Experiment hardware for the International Space Station Risk Mitigation study was transferred to Mir to monitor the Mir crew for health and safety. A gyrodyne, batteries, three air pressurization units with breathing air, a replacement motion control computer and a host of logistics items were also transferred.

Experiment samples, related hardware and an old oxygen generator were moved to Atlantis for a return to Earth.

Atlantis undocked from the Mir at 1:28 p.m.
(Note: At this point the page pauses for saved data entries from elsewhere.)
Lemma unquoted_semi_state q c :
  is_unquoted_semi q c = true -> q = (false, false) /\ c = semicolon.
Proof.
  unfold is_unquoted_semi. destruct q as [s d]. intros H. bool_hyps. simpl in *. subst.
  split; [done|]. by apply byte_eqb_eq.
Qed.

Lemma has_unquoted_nil q : ~ has_unquoted q [].
Proof. intros (a & b & E & _). by destruct a. Qed.

Lemma scan_after bs : forall i q x,
  (~ has_unquoted q bs /\ scan_statements i (fst q) (snd q) (Some x) bs = Ok (Some x)) \/
  (has_unquoted q bs /\ exists j, scan_statements i (fst q) (snd q) (Some x) bs = Err j).
Proof.
  induction bs as [|c bs IH]; intros i q x; [left; split; [apply has_unquoted_nil|done]|].
  rewrite scan_cons, has_unquoted_cons. destruct (is_unquoted_semi q c) eqn:E; [right; eauto|].
  destruct (IH (S i) (quote_step q c) x) as [[Hn ->]|[Hy [j ->]]]; [left|right]; [|by eauto].
  split; [|done]. by intros [|].
Qed.

(** The scan stops at the first unquoted semicolon, if any. *)
Lemma scan_none bs : forall i q,
  (~ has_unquoted q bs /\ scan_statements i (fst q) (snd q) None bs = Ok None) \/
  (exists a b, unquoted q a bs b /\ ~ has_unquoted q a /\
     ((~ has_unquoted (false, false) b /\
       scan_statements i (fst q) (snd q) None bs = Ok (Some ((i + length a)%nat, b))) \/
      (has_unquoted (false, false) b /\
       exists j, scan_statements i (fst q) (snd q) None bs = Err j))).
Proof.
  induction bs as [|c bs IH]; intros i q; [left; split; [apply has_unquoted_nil|done]|].
  rewrite scan_cons, has_unquoted_cons. destruct (is_unquoted_semi q c) eqn:E.
  - right. apply unquoted_semi_state in E as [-> ->].
    exists [], bs. split; [done|]. split; [apply has_unquoted_nil|].
    rewrite Nat.add_0_r. apply (scan_after bs (S i) (false, false)).
  - destruct (IH (S i) (quote_step q c)) as [[Hn ->]|(a & b & [-> Q] & Ha & H)].
    + left. split; [|done]. by intros [|].
    + right. exists (c :: a), b. split; [done|]. split.
      * rewrite has_unquoted_cons, E. by intros [|].
      * simpl length. rewrite Nat.add_succ_r. exact H.
Qed.

Lemma first_unquoted_unique q a b a' b' bs :
  unquoted q a bs b -> ~ has_unquoted q a -> unquoted q a' bs b' -> ~ has_unquoted q a' -> b = b'.
Proof.
  assert (forall a b a' b', unquoted q a bs b -> unquoted q a' bs b' -> (length a < length a')%nat ->
            has_unquoted q a') as Hlt.
  { intros a0 b0 a1 b1 [E Q] [E' _] Hl. rewrite E in E'.
    apply app_eq_inv in E' as [(k & -> & Ek)|(k & -> & Ek)]; [rewrite length_app in Hl; lia|].
    destruct k as [|x k]; [rewrite app_nil_r in Hl; lia|]. injection Ek as <- _. by exists a0, k. }
  intros Hu Ha Hu' Ha'. destruct (Nat.lt_trichotomy (length a) (length a')) as [Hl|[Hl|Hl]];
    [destruct Ha'; eauto| |destruct Ha; eauto].
  destruct Hu as [E _], Hu' as [E' _]. rewrite E in E'. by apply app_inj_1 in E' as [_ [= ->]].
Qed.

(** A statement passes exactly when it has no semicolon outside quotes, or
    one with only white space after it: quoting is read as the placeholder
    rewriter reads it, and every other statement is refused. *)
Lemma multi_statement_cases sql :
  is_ok (reject_multi_statement sql) = true <->
  ~ has_unquoted (false, false) (str_bytes sql) \/
  exists a b, unquoted (false, false) a (str_bytes sql) b /\
    ~ has_unquoted (false, false) a /\ ~ has_unquoted (false, false) b /\
    any_non_whitespace (trim (bytes_str b)) = false.
Proof.
  unfold reject_multi_statement.
  pose proof (scan_none (str_bytes sql) 0 (false, false)) as H. cbn [fst snd] in H.
  destruct H as [[Hn ->]|(a & b & Hu & Ha & [[Hb ->]|[Hb [j ->]]])].
  - split; [by left|done].
  - destruct (any_non_whitespace (trim (bytes_str b))) eqn:Ew.
    + split; [done|]. intros [Hn|(a' & b' & Hu' & Ha' & _ & Ew')]; [destruct Hn; by exists a, b|].
      rewrite (first_unquoted_unique _ _ _ _ _ _ Hu Ha Hu' Ha') in Ew. congruence.
    + split; [|done]. intros _. right. by exists a, b.
  - split; [done|]. intros [Hn|(a' & b' & Hu' & Ha' & Hb' & Ew')]; [destruct Hn; by exists a, b|].
    rewrite (first_unquoted_unique _ _ _ _ _ _ Hu Ha Hu' Ha') in Hb. done.
Qed.

(** * What the checks mean *)

(** ** White space *)

(** A white space character. *)
Definition white (w : string) : Prop := w <> EmptyString /\ ws_len w = String.length w.

Inductive all_white : string -> Prop :=
| all_white_nil : all_white EmptyString
| all_white_cons w s : white w -> all_white s -> all_white (w +:+ s).

Lemma ws_len_bound s : (ws_len s <= String.length s)%nat.
Proof.
  unfold ws_len, str_codes, str_bytes. destruct s as [|a [|b [|c s]]]; cbn; repeat case_match; lia.
Qed.

(** More text after a white space character changes nothing. *)
Lemma ws_len_more s t : ws_len s <> 0%nat -> ws_len (s +:+ t) = ws_len s.
Proof.
  destruct s as [|a [|b [|c s]]]; [done|..].
  - change (String a EmptyString +:+ t)%string with (String a t). unfold ws_len, str_codes, str_bytes. cbn.
    destruct (_ || _); [done|]. destruct (byte_Z _ =? 194); done.
  - change (String a (String b EmptyString) +:+ t)%string with (String a (String b t)). unfold ws_len, str_codes, str_bytes. cbn.
    destruct (_ || _); [done|]. destruct (byte_Z _ =? 194); done.
  - change (String a (String b (String c s)) +:+ t)%string with (String a (String b (String c (s +:+ t)))). done.
Qed.

Lemma ws_len_split s n : ws_len s = S n -> exists w r, s = w +:+ r /\ white w /\ ws_len s = String.length w.
Proof.
  unfold white. unfold ws_len, str_codes, str_bytes. destruct s as [|a [|b [|c s]]]; cbn; try done; intros E.
  - exists (String a EmptyString), EmptyString. cbn. by repeat case_match.
  - destruct (_ || _) eqn:E1.
    + exists (String a EmptyString), (String b EmptyString). cbn. by rewrite E1.
    + exists (String a (String b EmptyString)), EmptyString. cbn. rewrite E1. by repeat case_match.
  - destruct (_ || _) eqn:E1; [|destruct (byte_Z _ =? 194) eqn:E2].
    + exists (String a EmptyString), (String b (String c s)). cbn. by rewrite E1.
    + exists (String a (String b EmptyString)), (String c s). cbn. rewrite E1, E2. by repeat case_match.
    + exists (String a (String b (String c EmptyString))), s. cbn. rewrite E1, E2. by repeat case_match.
Qed.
EDT on October 3, 1997. After undocking, Atlantis performed a 46-minute flyaround of Mir to allow a visual inspection of the spacecraft. During this maneuver, Mir crew members allowed air to enter the damaged Spektr module to see if astronauts aboard Atlantis could pinpoint any leaks.

During the flight, astronauts Wetherbee and Bloomfield fired small jet thrusters of Atlantis as part of the Mir Structural Dynamics Experiment (MISDE) which was intended to measure disturbances that could potentially adversely affect International Space Station components and solar arrays.

Experiments flown aboard Atlantis included Commercial Protein Crystal Growth (CPCG), Cell Culture Module Experiment (CCM-A), Cosmic Radiation Effects and Activation Monitor (CREAM) and the Radiation Monitoring Experiment-III (RME-III).

Other experiments included the Shuttle Ionospheric Modification with Pulsed Local Exhaust (SIMPLE), Midcourse Space Experiment (MSE) and two NASA educational outreach demonstrations called Seeds in Space-2 and Kidsat.